Поверхностные антигены, сходные с SAG1 с законсервированным размещением 12 цистеинов включают SAG1, SAG3 (P43), BSR4 (p36) и SRS 1-4 (НКГ-связанные последовательности), SAG5, SAG5.1 и SAG5.2. Второе семейство поверхностных антигенов, связанных с SAG1 образует группу с менее последовательным сохранением расстояния между цистеином. Эта группа включает SAG2A (SAG2 или P22), SAG2B, SAG2C и SAG2D. SAG2C и SAG2D только обнаружены в естественных условиях bradyzoites не в пробирке bradyzoites, предполагая, что они могут быть выражены позднее в брадизоитном дифференциальном-ции и могут быть маркерами кист созревания (Lekutis и др., 2001).

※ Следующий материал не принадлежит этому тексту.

Lemma has_In_keys (k : string) (o : BindingMap) :
  Obj.has k o = true <-> In k (Obj.keys o).
Proof.
  unfold Obj.has. induction o as [|[k' v] o IH]; simpl.
  - split; [discriminate | tauto].
  - destruct (String.eqb_spec k k') as [->|Hne].
    + split; auto.
    + rewrite IH. split; [auto | intros [E|H]; [congruence | exact H]].
Qed.

Lemma lookup_In (k : string) (v : JsVal) (o : BindingMap) :
  Obj.lookup k o = Some v -> In (k, v) o.
Proof.
  induction o as [|[k0 v0] o IH]; simpl; [discriminate|].
  destruct (String.eqb_spec k k0) as [->|Hne].
  - intros E. inversion E. now left.
  - intros E. right. now apply IH.
Qed.

Lemma lookup_absent (k : string) (o : BindingMap) :
  ~ In k (Obj.keys o) -> Obj.lookup k o = None.
Proof.
  intros H. destruct (Obj.lookup k o) as [v|] eqn:E; [|reflexivity].
  exfalso. apply H. apply has_In_keys. apply has_lookup. now exists v.
Qed.

Lemma In_lookup (k : string) (v : JsVal) (o : BindingMap) :
  NoDup (Obj.keys o) -> In (k, v) o -> Obj.lookup k o = Some v.
Proof.
  induction o as [|[k0 v0] o IH]; intros Hnd Hin; [contradiction|].
  simpl in *. inversion Hnd as [|? ? Hnin Hnd']; subst.
  destruct Hin as [E|Hin].
  - inversion E; subst. now rewrite String.eqb_refl.
  - destruct (String.eqb_spec k k0) as [->|Hne]; [|now apply IH].
    exfalso. apply Hnin. change k0 with (fst (k0, v)). now apply in_map.
Qed.

Lemma read_own (k : string) (o : BindingMap) :
  Obj.has k o = true -> Obj.read k o = Data (Obj.get k o).
Proof.
  unfold Obj.has, Obj.read, Obj.get.
  now destruct (Obj.lookup k o).
Qed.

Lemma read_plain (k : string) (o : BindingMap) :
  Obj.inherited k = false -> Obj.read k o = Data (Obj.get k o).
Proof.
  unfold Obj.read, Obj.get. intros ->. now destruct (Obj.lookup k o).
Qed.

SAG4 (p18, теперь SAG4A) представляет собой поверхностный белок 18-кДа bradyzoites (Odberg-Ferragut и др., 1996). SAG4 гомолог SAG4.2 (AF015715; SAG4B) также были идентифицированы, и эти гены отличаются от генов SAG1 связанных. SAG4A, подобно BAG1, по-видимому, транскрипционно регулируется во время брадизоитного развития.

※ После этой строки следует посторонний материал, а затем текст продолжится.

(** The three bytes recovered from the four 6-bit values of a group;
    the bits left unused by a group of one or two bytes are zero. *)
Lemma bytes_of_group (A B C : N) :
  (A <= 255 -> B <= 255 -> C <= 255 ->
   let val := A * 65536 + B * 256 + C in
   let d0 := (val / 2 ^ 18) mod 64 in
   let d1 := (val / 2 ^ 12) mod 64 in
   let d2 := (val / 2 ^ 6) mod 64 in
   let d3 := val mod 64 in
   d0 * 4 + d1 / 16 = A
   /\ d1 mod 16 * 16 + d2 / 4 = B
   /\ d2 mod 4 * 64 + d3 = C
   /\ (B = 0 -> C = 0 -> d1 mod 16 = 0)
   /\ (C = 0 -> d2 mod 4 = 0))%N.
Proof.
  intros HA HB HC. cbv zeta.
  change (2 ^ 18)%N with 262144%N. change (2 ^ 12)%N with 4096%N.
  change (2 ^ 6)%N with 64%N.
  repeat split; try intros ? ?; try intros ?;
    zify; Z.to_euclidean_division_equations; lia.
Qed.

(** One group of the encoder, read by the decoder. *)
Lemma decode_group val c2 c3 rest :
  spec_base64_decode
    (Base64.enc (N.shiftr val 18) :: Base64.enc (N.shiftr val 12) :: c2 :: c3 :: rest)
  = let d0 := ((val / 2 ^ 18) mod 64)%N in
    let d1 := ((val / 2 ^ 12) mod 64)%N in
    let b0 := byte_of_N (d0 * 4 + d1 / 16) in
    if Byte.eqb c2 "="%byte then
      if Byte.eqb c3 "="%byte && (d1 mod 16 =? 0)%N
      then match rest with [] => Some [b0] | _ :: _ => None end
      else None
    else
      match spec_base64_value c2 with
      | Some d2 =>
          let b1 := byte_of_N (d1 mod 16 * 16 + d2 / 4) in
          if Byte.eqb c3 "="%byte
          then
            if (d2 mod 4 =? 0)%N
            then match rest with [] => Some [b0; b1] | _ :: _ => None end
            else None
          else
            match spec_base64_value c3 with
            | Some d3 =>
                let b2 := byte_of_N (d2 mod 4 * 64 + d3) in
                match spec_base64_decode rest with
                | Some bytes => Some (b0 :: b1 :: b2 :: bytes)
                | None => None
                end
            | None => None
            end
      | None => None
      end.
Proof.
  cbn [spec_base64_decode].
  rewrite (proj1 (enc_value (N.shiftr val 18))), (proj1 (enc_value (N.shiftr val 12))).
  rewrite !N.shiftr_div_pow2. reflexivity.
Qed.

BSR4 / p36, или перекрестно реагирующие антигены, представляет собой поверхностный белок на bradyzoites, который реагирует с мАт
| МЕТАБОЛИЧЕСКИЕ РАЗЛИЧИЯ BRADYZOITES И тахизоиты |
T84A12 (Knoll и Boothroyd, 1998b). Первоначально считалось, что брадизоитный конкретным, но также сообщалось в мерозоитами (Ferguson, 2004). BSR4 был изолирован от рН 8,0, обработанных Т. гондий культур в человеческих фибробластов с использованием стратегии промотора ловушки. Этот ген демонстрирует рестрикционную фраг-мента длины полиморфизма между ME49 (PLK; тип II) и CEP (тип III) штаммов, которая коррелирует с отсутствием монАТ T84A12 связывания штамма СЕР. уровни РНК BSR4 подобны в тахизоитами и bradyzoites, предполагая, что после transcrip-онные регулирование BSR4 / P36 происходит через какой-то неизвестный механизм. Срыв BSR4 не приводит к какому-либо фенотипу - то есть не было никакого эффекта на bradyzoites или цист (Knoll и Boothroyd, 1998b).